この家に物は何もないけれど、暮らしの豊かさの原点があると感じた事は今に繋がっています。このサイトの「はじめに」でも書きましたが、ユーカリの葉を燃やして焚き火をし、チキンを焼いてくれたのはこの家です。微妙なハーブ味のジューシーなチキンは絶品でした。家の前の大きなユーカリの枝に吊ったブランコで遊ぶ、子供達の笑い声があったのもこの家です。そして、どこまでも続く石垣の向こうに、ゆっくり夕日が落ちていったのもこの家です。

とても印象深い家なのに写真はこの1枚しかありません。
家の中を思い出してみます。家財といえば、板を渡した棚に並べてある本ぐらいのもので、後は、寝るための作り付けのベッドと寝具があっただけです。
台所は水が使える流しがありました。それといくつかの鍋や食器、必要最小限です。実にすっきりと、家をそのままの広さで使っていました。広さも10坪ぐらいのリビング兼寝室のワンルームに流しのある台所がついているというもの。

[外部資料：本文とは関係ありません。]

(* ===================================================================== *)
(** ** Mail: templates and the transport (config/nodemailer.js) *)
(* ===================================================================== *)

Record MailInfo := mkMailInfo {
  mi_userName : option string;
  mi_subscriptionName : string;
  mi_renewalDate : string;
  mi_planName : string;
  mi_price : string;
  mi_paymentMethod : string;
}.

(** An entry of [emailTemplates] (utils/email-template.js). *)
Record Template := mkTemplate {
  label : string;
  generateSubject : MailInfo -> string;
  generateBody : MailInfo -> string;
}.

(** The object [{ from, to, subject, html }]. *)
Record MailOptions := mkMailOptions {
  mail_from : string;
  mail_to : string;
  mail_subject : string;
  mail_html : string;
}.

(** What [sendMail] resolves to on success. *)
Record SentMessageInfo := mkInfo {
  envelope_from : string;
  envelope_to : string;
  messageId : string;
  response : string;
}.

(** What [transporter.sendMail] is handed as its first argument: the mail
    options, or (second call of [sendReminderEmail]) the info object of an
    earlier send. *)
Inductive MailData :=
| options (m : MailOptions)
| receipt (i : SentMessageInfo).

(** One call of [transporter.sendMail]: when, with what, and the outcome
    ([inl] accepted, [inr] the transport's error). *)
Record Dispatch := mkDispatch {
  d_time : Z;
  d_data : MailData;
  d_result : SentMessageInfo + string;
}.

Definition accountEmail : string := "ratishjain6@gmail.com".

(* ===================================================================== *)
(** ** The world a workflow run lives in *)
(* ===================================================================== *)

(** Values that travel through [context.run]. *)
Inductive Value :=
| undefined
| null
| document (s : Subscription (option User)).
(** Nesting deeper than the recursion limit. *)
Definition deep_frame : string := String.string_of_list_ascii (repeat "["%char 1000).

Lemma serve_reply_order_witness :
  exists m k, demo_frames !! 1 = Some (Arrive m false) /\
    sends (handle_message demo_server k (Some "dev-A") m false).1.1 =
      [response_payload (Some "dev-A") "pong" PNone].
Proof. apply (serve_reply_order demo_server 0 (Some "dev-A") demo_frames 1). vm_compute. reflexivity. Defined.

Lemma serve_request_id_echo_witness :
  exists m, demo_frames !! 0 = Some (Arrive m false) /\
    PStr "42" = frame_request_id m /\ truthy (PStr "42") = true.
Proof.
  apply (serve_request_id_echo demo_server 0 (Some "dev-A") demo_frames 0
    (error_payload (backend_error_text "Request timed out.") (PStr "42"))); vm_compute; reflexivity.
Defined.


Lemma serve_invalid_frame_witness :
  serve demo_server 0 (Some "dev-A") (Arrive (MBytes [Byte.x01]) false :: demo_frames) =
    ARecv (MBytes [Byte.x01]) :: ASend (error_payload msg_binary PNone) ::
    serve demo_server 0 (Some "dev-A") demo_frames.
Proof. apply serve_invalid_frame. reflexivity. Defined.



Lemma serve_decoder_raise_witness :
  serve demo_server 0 (Some "dev-A") (Arrive (MText deep_frame) false :: demo_frames) =
    [ARecv (MText deep_frame); AAbort "RecursionError"].
Proof. apply serve_decoder_raise. vm_compute. reflexivity. Defined.

Lemma serve_peer_left_in_flight_witness :
  serve demo_server 1 (Some "dev-A") (Arrive (MText "hello") true :: demo_frames) =
    [ARecv (MText "hello"); ACall (user_turn (PStr "hello"))].
Proof. apply (serve_peer_left_in_flight _ _ _ _ _ _ PNone). vm_compute. reflexivity. Defined.

Lemma handle_connection_calls_after_auth_witness :
  exists h, headers_dict [("Device-Id", "dev-A")] = Some h /\
    authenticate (srv_policy demo_server) (header_get h "device-id") = AuthAccept.
Proof.
  apply (handle_connection_calls_after_auth demo_server 0 _ demo_frames (user_turn (PStr "hi"))).
  apply list_elem_of_In. vm_compute. right. left. reflexivity.
Defined.

Lemma handle_connection_missing_device_witness :
  handle_connection demo_server 0 [("Host", "gw.local"); ("Device-Id", "")] demo_frames =
    [ASend (error_payload msg_missing_device PNone); AClose].
Proof.
  apply (handle_connection_missing_device _ _ _ [("host", "gw.local"); ("device-id", "")]);
    vm_compute; reflexivity.
Defined.

Lemma handle_connection_unlisted_device_witness :
  handle_connection (Server (Policy (PBool true) [PStr "A"]) (PStr "gpt-4o-mini")) 0
    [("Device-Id", "B")] demo_frames =
    [ASend (error_payload msg_unauthorized PNone); AClose].
Proof.
  apply (handle_connection_unlisted_device _ _ _ [("device-id", "B")] _ "B");
    [vm_compute; reflexivity .. | discriminate | discriminate | ].
  intros Hin. apply list_elem_of_singleton in Hin. discriminate.
Defined.

Lemma handle_connection_repeated_header_witness :
  handle_connection demo_server 0 ([] ++ ("Device-Id", "dev-A") :: [] ++ ("device-id", "dev-A") :: [])
    demo_frames = [AAbort "MultipleValuesError"].
Proof. apply handle_connection_repeated_header. reflexivity. Defined.

End Session.
(* ===== verification/Listener.v ===== *)
(** * The listener's answer to a plain HTTP request: [_http_response]

    Lines 72-75, the [process_request] hook of [websockets.serve]: when
    the request's [Connection] header, lower-cased, is exactly [upgrade]
    the hook returns [None] and the WebSocket handshake goes on; otherwise
    it answers [200] with the body [Gateway is running] and a newline.
    [headers.get] on the library's multi-map raises [MultipleValuesError]
    (not a [KeyError], so [get] does not catch it) when the header occurs
    more than once. *)

From S2P Require Import Spec2Rocq Json Auth.
Import Auth.

Module Listener.

Inductive probe_answer :=
| GoUpgrade                          (** [return None] *)
| Respond (status : Z) (body : string)
| ProbeRaised (exn : string).

Definition running_body : string :=
  "Gateway is running" +:+ String (ascii_of_nat 10) EmptyString.

(** [headers.get(name, default)] on the request's multi-map. *)
Definition headers_get_one (hs : list header) (name dflt : string) : option string :=
  match filter (fun h : header => lower h.1 = name) hs with
  | [] => Some dflt
  | [(_, v)] => Some v
  | _ => None
  end.

Definition http_response (hs : list header) : probe_answer :=
  match headers_get_one hs "connection" "" with
  | None => ProbeRaised "MultipleValuesError"
  | Some v => if bool_decide (lower v = "upgrade") then GoUpgrade else Respond 200 running_body
  end.

(** C22: the handshake goes on exactly when the request has a single
    [Connection] header whose value, lower-cased, is [upgrade]. *)
Theorem http_response_upgrade_iff hs :
  http_response hs = GoUpgrade <->
  exists k v, filter (fun h : header => lower h.1 = "connection") hs = [(k, v)] /\
    lower v = "upgrade".
Proof.
  unfold http_response, headers_get_one.
  destruct (filter _ hs) as [|[k v] [|? ?]]; simpl.
  - split; [done | by intros (? & ? & ? & _)].
  - case_bool_decide; split; [eauto | done | done | naive_solver].
  - split; [done | by intros (? & ? & ? & _)].
Qed.

(** C23: a request whose single [Connection] header is a token list, such
    as the [keep-alive, Upgrade] that Firefox sends with a WebSocket
    handshake, is answered by the health-check page instead of being
    upgraded. *)
Theorem http_response_token_list k v :
  lower k = "connection" -> lower v <> "upgrade" ->
  http_response [(k, v)] = Respond 200 running_body.
Proof.
  intros Hk Hv. unfold http_response, headers_get_one.
  rewrite filter_cons_True, filter_nil by done. by rewrite bool_decide_false.
Qed.

Lemma http_response_token_list_witness :
  http_response [("Connection", "keep-alive, Upgrade")] = Respond 200 running_body.
Proof. apply http_response_token_list; [reflexivity | discriminate]. Defined.

End Listener.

でも、ランプの灯りで食べた夕食の団欒はとても楽しいものでした。話題は、これからパートナーのガールフレンドが、ミシンをどうしても使いたいと言っているらしく、電気を引く計画があるとかで、そのミシンを使って作りたいものの話、、、育てているハーブを使って作っている化粧品の話、、彼女のワクワクが伝わってきました。

今、日本でちょうど、これまでの生活を根底から見直すような事が起きて、この家の暮らしと流れていた時間を思い出します。
この写真を見ると、いつの間にか当たり前になっている便利さと引き換えてきたものの意味を、今一度、問いかけられているような気がしました。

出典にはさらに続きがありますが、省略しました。